E pra quê precisava de mais? Preso nas suas veias dos braços uma grande seringa preenchida por substâncias caras. Caras e ilegais. Ilegais e fatais. Justificava bastante a rejeição de empregos. Mas não só isso.
Seus olhos vermelhos faziam-lhe lacrimejar a todo o tempo. Um cigarro comprido ocupava-lhe os lábios e tirava-lhe o fôlego. Quando abria a boca e soprava a fumaça fétida para o alto um hálito enojante de álcool a acompanhava.
Continuava andando. Cambaleava vez ou outra com os sentidos entorpecidos das drogas que não lhe davam mais prazer, só lhe davam tontura e lhe traziam á mente tudo que havia de ruim. Não lembrava nem quem era, apenas do que não era - Bom.
Dois passos á mais. Se sente tonto. Escorrega nos próprios sapatos e cai ao chão. Usa as mãos pra que o rosto não atinja o duro concreto da rua. Se levanta...a mão sangra. O sangue escorre pelo dedo anelar direito. Observa a mão.

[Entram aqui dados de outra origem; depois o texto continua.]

(** * Bibtex-processor: DOI normalisation, standardisation,
      cross-file de-duplication and CSV export (src/bibtex_processor.py)

    A shallow embedding of the core routines of the script:

    - [normalize_doi]            (lines 17-31),
    - [standardize_bibtex_file]  (lines 34-128, the loop of lines 56-115),
    - [remove_duplicates_by_doi] (lines 132-203, the loops of lines 160-190),
    - [convert_bibtex_to_csv]    (lines 206-263, the rows of lines 227-260).

    Reading and writing the BibTeX files is done by the [bibtexparser]
    library; the embedding starts from the parsed [entries] list and ends
    with the [entries] list handed to the writer.  The [logging] calls are
    modelled by an explicit list of diagnostics returned next to the
    result.

    A Python string is a sequence of Unicode code points.  The routines
    on entries are modelled on lists of 8-bit characters, one [ascii] per
    code point: that model covers the strings whose code points lie in
    the Latin-1 range U+0000..U+00FF, and [str.lower], [str.strip] and the
    [re] character classes are given with the meaning Python assigns to
    them on that range.  The module [Unicode] models [normalize_doi] on
    lists of arbitrary code points, with [str.strip], [str.lower] and the
    [re] classes as CPython 3.11 (Unicode 14.0) has them on every code
    point; on Latin-1 text the two models of [normalize_doi] agree. *)

From Stdlib Require Import List Ascii String NArith Bool Lia.
From stdpp Require Import gmap strings.
Import ListNotations.

(* ================================================================== *)
(** * Strings *)
(* ================================================================== *)

Abbreviation str := (list ascii).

- Eu me odeio. - Resmunga o homem. A mão, a não ser pelo sangue que tanto teimava em escorrer mesmo que fosse chupado e cuspido de volta ao chão em que havia caído, era totalmente limpa. Quando tocava a própria palma sentia uma pele macia, fofa e lisa. Olhou para o dedo novamente e notou que era o dedo anelar. Riu baixinho ao pensar que aquele era um dedo praticamente inútil...jamais colocaria uma aliança ali. Adoraria, mas a mente racional e inteligente que pensava ter sabia que isto não aconteceria.
- Eu me odeio. - Voltou a resmungar. Chupou e cuspiu novamente uma quantidade considerável de sangue do dedo quando finalmente voltou a andar com atenção pela rua e notou, á sua frente, um casal caminhando de mãos dadas.

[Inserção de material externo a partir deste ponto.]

(** X7: with distinct pids and every name readable, a call of
    [run_with_timeout] terminates every tesseract process that was
    running when it started and exits within the grace period, whether
    the callable returns, raises or hangs. *)
Theorem run_with_timeout_terminates_running_tesseract
    (self : TesseractTimeoutManager) (tb : proc_table) (func : callable)
    (args : list pyval) (kwargs : list (string * pyval)) (q : process) :
  NoDup (map pid tb) ->
  forallb readable tb = true ->
  In q tb ->
  yielding_tesseract q = true ->
  ~ In q (run_table (run_with_timeout self tb func args kwargs)).
Proof.
  intros Hnd Hr Hq Hy. rewrite run_with_timeout_table.
  apply cleanup_loop_removes; try assumption.
  unfold yielding_tesseract in Hy.
  destruct (pname q) as [n|] eqn:Hn; [|discriminate].
  destruct (on_term q) as [d|]; [|discriminate].
  apply andb_true_iff in Hy as [Ht _].
  now apply (scan_complete tb Hr [] q n).
Qed.

Lemma run_with_timeout_terminates_running_tesseract_witness :
  ~ In (tesseract_proc 7 (Dies 300))
       (run_table (run_with_timeout (TesseractTimeoutManager_init 1000)
                     [mk_process 10 (Some "gedit"%string) (Dies 5);
                      tesseract_proc 7 (Dies 300)]
                     (returns_after 100 (PyInt 42)) [] [])).
Proof.
  apply (run_with_timeout_terminates_running_tesseract (TesseractTimeoutManager_init 1000)
           [mk_process 10 (Some "gedit"%string) (Dies 5); tesseract_proc 7 (Dies 300)]
           (returns_after 100 (PyInt 42)) [] [] (tesseract_proc 7 (Dies 300))).
  - cbn. repeat constructor; cbn; intuition discriminate.
  - reflexivity.
  - right. now left.
  - reflexivity.
Defined.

Eles estavam há alguns passos á frente do homem. Andavam despreocupados enquanto conversavam. Envoltos por risos alegres e que, vez ou outra, eram interrompidos por selinhos.
O homem estava tão perto do casal que podia ouvir parte de sua conversa. Foi quando ouviu a garota dizer de forma espontânea:
- Eu te amo.
A resposta de seu namorado não tardou:
- Eu também.
"Eu também"? Que tipo de resposta é essa? A garota havia acabado de declarar seu amor ao namorado e o rapaz apenas concordou como resposta? Esta era uma das coisas que o homem, que "sem querer" ouviu o diálogo do casal, não conseguia entender. Ela lhe oferece amor, e ele retribui com egoísmo? Com a falta de expressão que não demonstra nenhuma reciprocidade? Simplesmente não entendia.

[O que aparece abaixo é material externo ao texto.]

(** Decimal numerals hold no NUL byte: [os.Setenv] takes them as
    values. *)
Lemma digits_no_NUL ds :
  forallb is_digit ds = true -> os.has_byte zero ds = false.
Proof.
  induction ds as [|c ds IH]; [reflexivity |].
  cbn [forallb]. intros H. apply andb_true_iff in H as [Hc Hds].
  unfold os.has_byte. cbn [existsb]. apply orb_false_iff. split.
  - apply byte_eqb_neq. intros <-. apply is_digit_range in Hc.
    change (byte_val zero) with 0 in Hc. lia.
  - now apply IH.
Qed.

(** ** Setters and getters *)

Lemma valid_key_spec key :
  valid_key key = true ->
  len key <> 0 /\ os.has_byte "=" key = false /\ os.has_byte zero key = false.
Proof.
  unfold valid_key. intros H.
  apply andb_true_iff in H as [H H3]. apply andb_true_iff in H as [H1 H2].
  apply negb_true_iff in H1, H2, H3. apply Z.eqb_neq in H1. auto.
Qed.

Lemma Setenv_valid key value env :
  valid_key key = true -> os.has_byte zero value = false ->
  os.Setenv key value env = (<[key := value]> env, None).
Proof.
  intros Hk Hv. apply valid_key_spec in Hk as (H1 & H2 & H3).
  unfold os.Setenv.
  replace (len key =? 0) with false by (symmetry; apply Z.eqb_neq; exact H1).
  now rewrite H2, H3, Hv.
Qed.

Lemma Getenv_insert (env : Env) key value :
  len key <> 0 -> os.Getenv (<[key := value]> env) key = value.
Proof.
  intros Hk. unfold os.Getenv. rewrite LookupEnv_nonempty by exact Hk.
  now rewrite lookup_insert_eq.
Qed.

Lemma LookupEnv_insert_ne (env : Env) key key' value :
  key' <> key -> os.LookupEnv (<[key := value]> env) key' = os.LookupEnv env key'.
Proof.
  intros Hne. unfold os.LookupEnv. destruct (len key' =? 0); [reflexivity |].
  now rewrite lookup_insert_ne by congruence.
Qed.

(** X1.  After a [Set] that returned no error, every getter reads the
    value that was set: [Get] returns it, [GetOr] returns it whatever the
    default, [GetT] converts it; and no other key has changed.  A [Set]
    that returned an error changed nothing. *)
Theorem Set_then_get (env env' : Env) (key value : gostring) (e : error) :
  env.Set_ key value env = (env', e) ->
  match e with
  | None =>
      env.Get env' key = value
      /\ (forall d, env.GetOr env' key d = value)
      /\ (forall (T : Type) (f : gostring -> T * error), env.GetT env' key f = f value)
      /\ (forall key', key' <> key -> os.LookupEnv env' key' = os.LookupEnv env key')
  | Some _ => env' = env
  end.
Proof.
  intros Hset. unfold env.Set_ in Hset. destruct e as [e|].
  - now apply Setenv_failed in Hset.
  - apply Setenv_ok in Hset as (Hk & _ & ->).
    assert (Hget : os.Getenv (<[key := value]> env) key = value)
      by now apply Getenv_insert.
    repeat split.
    + exact Hget.
    + intros d. unfold env.GetOr. rewrite LookupEnv_nonempty by exact Hk.
      now rewrite lookup_insert_eq.
    + intros T f. unfold env.GetT. now rewrite Hget.
    + intros key' Hne. now apply LookupEnv_insert_ne.
Qed.

Lemma Set_then_get_witness :
  env.Get (<[str "A" := str "1"]> ∅) (str "A") = str "1".
Proof.
  apply (Set_then_get ∅ (<[str "A" := str "1"]> ∅) (str "A") (str "1") None).
  reflexivity.
Defined.

Lemma FormatInt_no_NUL n :
  - 2 ^ 63 <= n < 2 ^ 63 -> os.has_byte zero (strconv.FormatInt n) = false.
Proof.
  intros Hn. destruct (FormatInt_shape n Hn) as (ds & _ & Hds & Hshape).
  apply digits_no_NUL in Hds.
  destruct Hshape as [(_ & -> & _) | (_ & -> & _)]; [exact Hds |].
  unfold os.has_byte in *. cbn [existsb]. now rewrite Hds.
Qed.

Lemma FormatUint_no_NUL n :
  0 <= n < 2 ^ 64 -> os.has_byte zero (strconv.FormatUint n) = false.
Proof.
  intros Hn. unfold strconv.FormatUint, strconv.nSmalls.
  destruct (Z.ltb_spec n 100).
  - destruct (small_value n ltac:(lia)) as (ds & -> & _ & Hds & _).
    now apply digits_no_NUL.
  - destruct (formatBits_unsigned n Hn) as (ds & -> & _ & Hds & _).
    now apply digits_no_NUL.
Qed.

(** X2.  [SetInt] under a valid key succeeds for every [int], and
    [GetInt], [MustGetInt] and [GetIntOr] then return that [int]. *)
Theorem SetInt_roundtrip (env : Env) (key : gostring) (n d : Z) :
  valid_key key = true -> - 2 ^ 63 <= n < 2 ^ 63 ->
  exists env',
    env.SetInt key n env = (env', None)
    /\ env.GetInt env' key = (n, None)
    /\ env.MustGetInt env' key = Ret n
    /\ env.GetIntOr env' key d = (n, None).
Proof.
  intros Hk Hn. pose proof (valid_key_spec key Hk) as (Hne & _).
  exists (<[key := strconv.Itoa n]> env). split.
  - unfold env.SetInt. apply Setenv_valid; [exact Hk |].
    now apply FormatInt_no_NUL.
  - unfold env.GetInt, env.MustGetInt, env.GetIntOr, env.MustGetT, env.GetTOr, env.GetT.
    rewrite Getenv_insert, LookupEnv_nonempty, lookup_insert_eq by exact Hne.
    now rewrite Atoi_Itoa.
Qed.

Lemma SetInt_roundtrip_witness :
  exists env',
    env.SetInt (str "DB_PORT") (-3306) ∅ = (env', None)
    /\ env.GetInt env' (str "DB_PORT") = (-3306, None)
    /\ env.MustGetInt env' (str "DB_PORT") = Ret (-3306)
    /\ env.GetIntOr env' (str "DB_PORT") 0 = (-3306, None).
Proof.
  apply (SetInt_roundtrip ∅ (str "DB_PORT") (-3306) 0).
  - reflexivity.
  - change (2 ^ 63) with 9223372036854775808. lia.
Defined.

(** X3.  [SetInt64] under a valid key succeeds for every [int64], and
    [GetInt64], [MustGetInt64] and [GetInt64Or] then return it. *)
Theorem SetInt64_roundtrip (env : Env) (key : gostring) (n d : Z) :
  valid_key key = true -> - 2 ^ 63 <= n < 2 ^ 63 ->
  exists env',
    env.SetInt64 key n env = (env', None)
    /\ env.GetInt64 env' key = (n, None)
    /\ env.MustGetInt64 env' key = Ret n
    /\ env.GetInt64Or env' key d = (n, None).
Proof.
  intros Hk Hn. pose proof (valid_key_spec key Hk) as (Hne & _).
  exists (<[key := strconv.FormatInt n]> env). split.
  - unfold env.SetInt64. apply Setenv_valid; [exact Hk |].
    now apply FormatInt_no_NUL.
  - unfold env.GetInt64, env.MustGetInt64, env.GetInt64Or, env.MustGetT,
      env.GetTOr, env.GetT.
    rewrite Getenv_insert, LookupEnv_nonempty, lookup_insert_eq by exact Hne.
    now rewrite ParseInt_FormatInt.
Qed.

Lemma SetInt64_roundtrip_witness :
  exists env',
    env.SetInt64 (str "MIN") (- 2 ^ 63) ∅ = (env', None)
    /\ env.GetInt64 env' (str "MIN") = (- 2 ^ 63, None)
    /\ env.MustGetInt64 env' (str "MIN") = Ret (- 2 ^ 63)
    /\ env.GetInt64Or env' (str "MIN") 0 = (- 2 ^ 63, None).
Proof.
  apply (SetInt64_roundtrip ∅ (str "MIN") (- 2 ^ 63) 0).
  - reflexivity.
  - change (2 ^ 63) with 9223372036854775808. lia.
Defined.

(** X4.  [SetUint64] under a valid key succeeds for every [uint64], and
    [GetUint64], [MustGetUint64] and [GetUint64Or] then return it. *)
Theorem SetUint64_roundtrip (env : Env) (key : gostring) (n d : Z) :
  valid_key key = true -> 0 <= n < 2 ^ 64 ->
  exists env',
    env.SetUint64 key n env = (env', None)
    /\ env.GetUint64 env' key = (n, None)
    /\ env.MustGetUint64 env' key = Ret n
    /\ env.GetUint64Or env' key d = (n, None).
Proof.
  intros Hk Hn. pose proof (valid_key_spec key Hk) as (Hne & _).
  exists (<[key := strconv.FormatUint n]> env). split.
  - unfold env.SetUint64. apply Setenv_valid; [exact Hk |].
    now apply FormatUint_no_NUL.
  - unfold env.GetUint64, env.MustGetUint64, env.GetUint64Or, env.MustGetT,
      env.GetTOr, env.GetT.
    rewrite Getenv_insert, LookupEnv_nonempty, lookup_insert_eq by exact Hne.
    now rewrite ParseUint_FormatUint.
Qed.

Lemma SetUint64_roundtrip_witness :
  exists env',
    env.SetUint64 (str "MAX") (2 ^ 64 - 1) ∅ = (env', None)
    /\ env.GetUint64 env' (str "MAX") = (2 ^ 64 - 1, None)
    /\ env.MustGetUint64 env' (str "MAX") = Ret (2 ^ 64 - 1)
    /\ env.GetUint64Or env' (str "MAX") 0 = (2 ^ 64 - 1, None).
Proof.
  apply (SetUint64_roundtrip ∅ (str "MAX") (2 ^ 64 - 1) 0).
  - reflexivity.
  - change (2 ^ 64) with 18446744073709551616. lia.
Defined.

(** X5.  [SetBool] under a valid key succeeds, and [GetBool],
    [MustGetBool] and [GetBoolOr] then return the boolean. *)
Theorem SetBool_roundtrip (env : Env) (key : gostring) (b d : bool) :
  valid_key key = true ->
  exists env',
    env.SetBool key b env = (env', None)
    /\ env.GetBool env' key = (b, None)
    /\ env.MustGetBool env' key = Ret b
    /\ env.GetBoolOr env' key d = (b, None).
Proof.
  intros Hk. pose proof (valid_key_spec key Hk) as (Hne & _).
  exists (<[key := strconv.FormatBool b]> env). split.
  - unfold env.SetBool. apply Setenv_valid; [exact Hk |]. now destruct b.
  - unfold env.GetBool, env.MustGetBool, env.GetBoolOr, env.MustGetT,
      env.GetTOr, env.GetT.
    rewrite Getenv_insert, LookupEnv_nonempty, lookup_insert_eq by exact Hne.
    now rewrite ParseBool_FormatBool.
Qed.

Lemma SetBool_roundtrip_witness :
  exists env',
    env.SetBool (str "DEBUG") true ∅ = (env', None)
    /\ env.GetBool env' (str "DEBUG") = (true, None)
    /\ env.MustGetBool env' (str "DEBUG") = Ret true
    /\ env.GetBoolOr env' (str "DEBUG") false = (true, None).
Proof.
  apply (SetBool_roundtrip ∅ (str "DEBUG") true false). reflexivity.
Defined.

Lemma Getenv_unset (env : Env) key : env !! key = None -> os.Getenv env key = [].
Proof.
  intros H. unfold os.Getenv, os.LookupEnv.
  destruct (len key =? 0); [reflexivity | now rewrite H].
Qed.

Lemma LookupEnv_unset (env : Env) key : env !! key = None -> os.LookupEnv env key = None.
Proof.
  intros H. unfold os.LookupEnv. now destruct (len key =? 0).
Qed.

Sentiu até dó pela garota. Mas sentiu, com uma intensidade maior, inveja do rapaz. Como pôde ter conseguido uma namorada dando aquele tipo de resposta? Ainda mais uma namorada linda como aquela.
A garota, mesmo observada de costas, era admiravelmente bonita. Seus cabelos loiros, lisos e compridos balançavam com o vento a cada passo dado pelas longas e grossas pernas da bela garota.
Gostaria de ter alguém.
Seu celular começou a tocar. Enfiou a mão no bolso e em um instante já examinava a tela do telefone anunciando a ligação que estava sendo recebida de um número desconhecido. Antes de atender, reparou no dedo anelar. O sangue já não mais escorria.
Atendeu. Uma voz desconhecida lhe perguntou o nome e ele respondeu. Era uma oferta de emprego.
- Temos uma entrevista pra você. No setor de expedição da nossa empresa. O salário inicial é razoável, mas as oportunidades de crescimento são enormes.
- Sabe me dizer qual seria o trabalho a ser desenvolvido?
- Há grandes oportunidades de crescimento dentro da nossa empresa, mas de início ajudaria em serviços como carregamento de caixas....
- Perdão, não vai dar. - Resolveu interromper. Pôs a mão livre nas costas e se lembrou da dor que sempre encontrava como desculpa. - Eu tenho problemas de coluna e...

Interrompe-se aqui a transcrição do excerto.